About this exercise:
Using the listing below, set down each line from the line containing "From Stdlib Require Import Ascii." through the line containing "cp_MonitorConcurrency : option Z;", both ends included, exactly and with nothing added.
(Task material begins)
(* ===== verification/IpcProtocol.v ===== *)
(** * ipc/protocol.go: what crosses the boundary

    [Command] with its validation, kind by kind, and the bounds a snapshot must
    meet before it is sent.  A pointer field is an option; unsigned fields are
    [Z] within their width.  The size of the marshalled response is [frame_size]. *)
From Stdlib Require Import Ascii.
From S2P Require Import Prelude GoTime GoStrings GoNet GoPath MonitorModel ConfigTypes ConfigValidate CoreSnapshot IpcFrame.
Open Scope Z_scope.
Open Scope go_scope.

Inductive CommandKind :=
| CommandStart | CommandStop | CommandRestart | CommandReloadConfiguration | CommandUpdateConfiguration
| CommandManualProbe | CommandSelectGroup | CommandSetAutomation | CommandRefreshSubscription
| CommandActivateSubscription | CommandDeleteSubscription | CommandPutSubscription | CommandRefreshResource
| CommandRefreshFilter | CommandPutResource | CommandPutFilter | CommandSetDNSRouting | CommandTestNotification
| CommandAuthorizeTun | CommandSetAutoFastest
| CommandOther (name : string).
#[export] Instance CommandKind_eq_dec : EqDecision CommandKind.
Proof. intros x y. unfold base.Decision. decide equality. apply String.string_dec. Defined.

Record ConfigPatch := mkConfigPatch {
  cp_SystemProxyEnabled : option bool;
  cp_DNSListen : option string;
  cp_MonitorEnabled : option bool;
  cp_MonitorTestURL : option string;
  cp_MonitorSwitchPolicy : option string;
  cp_MonitorStreamURL : option string;
  cp_MonitorStreamIntervalSeconds : option Z;
  cp_MonitorIntervalSeconds : option Z;
  cp_MonitorTimeoutMillis : option Z;
  cp_MonitorConcurrency : option Z;
  cp_MonitorThresholdMillis : option Z;
  cp_AlertThresholdMillis : option Z;
  cp_MonitorConsecutiveBadSamples : option Z;
  cp_MonitorWindowSize : option Z;
  cp_MonitorMinCandidateSamples : option Z;
  cp_MonitorMaxFailures : option Z;
  cp_MonitorMinImprovementMillis : option Z;
  cp_MonitorCooldownSeconds : option Z;
  cp_MonitorJitterMillis : option Z;
  cp_Binary : option string;
  cp_URLTestIntervalSeconds : option Z;
  cp_URLTestToleranceMillis : option Z;
  cp_MixedPort : option Z;
  cp_ProxyMode : option string;
  cp_TunEnabled : option bool;
  cp_TunStack : option string;
  cp_TunDNSMode : option string
}.
#[export] Instance ConfigPatch_eq_dec : EqDecision ConfigPatch.
Proof. intros x y. unfold base.Decision. decide equality; apply option_eq_dec. Defined.

Definition empty_patch : ConfigPatch :=
  mkConfigPatch None None None None None None None None None None None None None None None None None None None
    None None None None None None None None.

Definition patch_Empty (p : ConfigPatch) : bool := bool_decide (p = empty_patch).

Record SubscriptionEdit := mkSubscriptionEdit {
  se_Name : option string; se_URL : option string; se_UserAgent : option string; se_Enabled : option bool;
  se_RefreshIntervalSeconds : option Z; se_TimeoutSeconds : option Z; se_Route : option string;
  se_AllowHTTP : option bool; se_AllowInvalidTLS : option bool
}.
Record ResourceEdit := mkResourceEdit {
  re_Kind : option string; re_Format : option string; re_RuleType : option string; re_URL : option string;
  re_Enabled : option bool; re_IntervalSeconds : option Z; re_SHA256 : option string
}.
Record FilterEdit := mkFilterEdit {
  fe_ResourceID : option string; fe_Format : option string; fe_Target : option string; fe_Enabled : option bool
}.
Record DNSResolverSet := mkDNSResolverSet { de_ID : string; de_Endpoints : list string; de_DNSCrypt : bool }.
Record DNSRouteEdit := mkDNSRouteEdit {
  dre_Suffix : string; dre_GeoSite : string; dre_Resource : string; dre_ResolverSet : string
}.
Record DNSRoutingEdit := mkDNSRoutingEdit { dr_ResolverSets : list DNSResolverSet; dr_Routes : list DNSRouteEdit }.
Record AutomationSetting := mkAutomationSetting { au_Enabled : bool }.

Record Command := mkCommand {
  c_Kind : CommandKind;
  c_GroupID : string;
  c_ChoiceID : string;
  c_SubscriptionID : string;
  c_ResourceID : string;
  c_FilterID : string;
  c_Config : option ConfigPatch;
  c_Automation : option AutomationSetting;
  c_Subscription : option SubscriptionEdit;
  c_Resource : option ResourceEdit;
  c_Filter : option FilterEdit;
  c_DNSRouting : option DNSRoutingEdit
}.

(** [^[A-Za-z0-9][A-Za-z0-9._-]{0,63}$] *)
Definition validID (id : string) : bool :=
  negb (slen id =? 0) && (slen id <=? 64) && stable_chars true (bytes_of id).

(** NUL, CR and LF. *)
Definition control_chars : string := of_bytes [byte 0; byte 13; byte 10].

(** [p != nil && bad( *p )] *)
Definition bad_field {A} (p : option A) (bad : A → bool) : bool :=
  match p with Some v => bad v | None => false end.
Definition absent {A} (p : option A) : bool := match p with None => true | Some _ => false end.

Definition long_or_control (limit : Z) (s : string) : bool := (limit <? slen s) || contains_any s control_chars.
Definition outside (lo hi : Z) (n : Z) : bool := (n <? lo) || (hi <? n).

Definition validBinaryIntent (value : string) : bool :=
  if streq value "system" || streq value "bundled" then true
  else negb (streq value "") && (slen value <=? 4096) && filepath_is_abs value && negb (contains_any value control_chars).
Definition validTunStack (value : string) : bool := str_in value TunStacks.
Definition validTunDNSMode (value : string) : bool := str_in value TunDNSModes.

(** [hasOtherTarget] *)
Definition hasOtherTarget (c : Command) (want : string) : bool :=
  (negb (streq want "subscription") && negb (streq (c_SubscriptionID c) "")) ||
  (negb (streq want "resource") && negb (streq (c_ResourceID c) "")) ||
  (negb (streq want "filter") && negb (streq (c_FilterID c) "")).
(Task material ends)
Response to this exercise:
From Stdlib Require Import Ascii.
From S2P Require Import Prelude GoTime GoStrings GoNet GoPath MonitorModel ConfigTypes ConfigValidate CoreSnapshot IpcFrame.
Open Scope Z_scope.
Open Scope go_scope.

Inductive CommandKind :=
| CommandStart | CommandStop | CommandRestart | CommandReloadConfiguration | CommandUpdateConfiguration
| CommandManualProbe | CommandSelectGroup | CommandSetAutomation | CommandRefreshSubscription
| CommandActivateSubscription | CommandDeleteSubscription | CommandPutSubscription | CommandRefreshResource
| CommandRefreshFilter | CommandPutResource | CommandPutFilter | CommandSetDNSRouting | CommandTestNotification
| CommandAuthorizeTun | CommandSetAutoFastest
| CommandOther (name : string).
#[export] Instance CommandKind_eq_dec : EqDecision CommandKind.
Proof. intros x y. unfold base.Decision. decide equality. apply String.string_dec. Defined.

Record ConfigPatch := mkConfigPatch {
  cp_SystemProxyEnabled : option bool;
  cp_DNSListen : option string;
  cp_MonitorEnabled : option bool;
  cp_MonitorTestURL : option string;
  cp_MonitorSwitchPolicy : option string;
  cp_MonitorStreamURL : option string;
  cp_MonitorStreamIntervalSeconds : option Z;
  cp_MonitorIntervalSeconds : option Z;
  cp_MonitorTimeoutMillis : option Z;
  cp_MonitorConcurrency : option Z;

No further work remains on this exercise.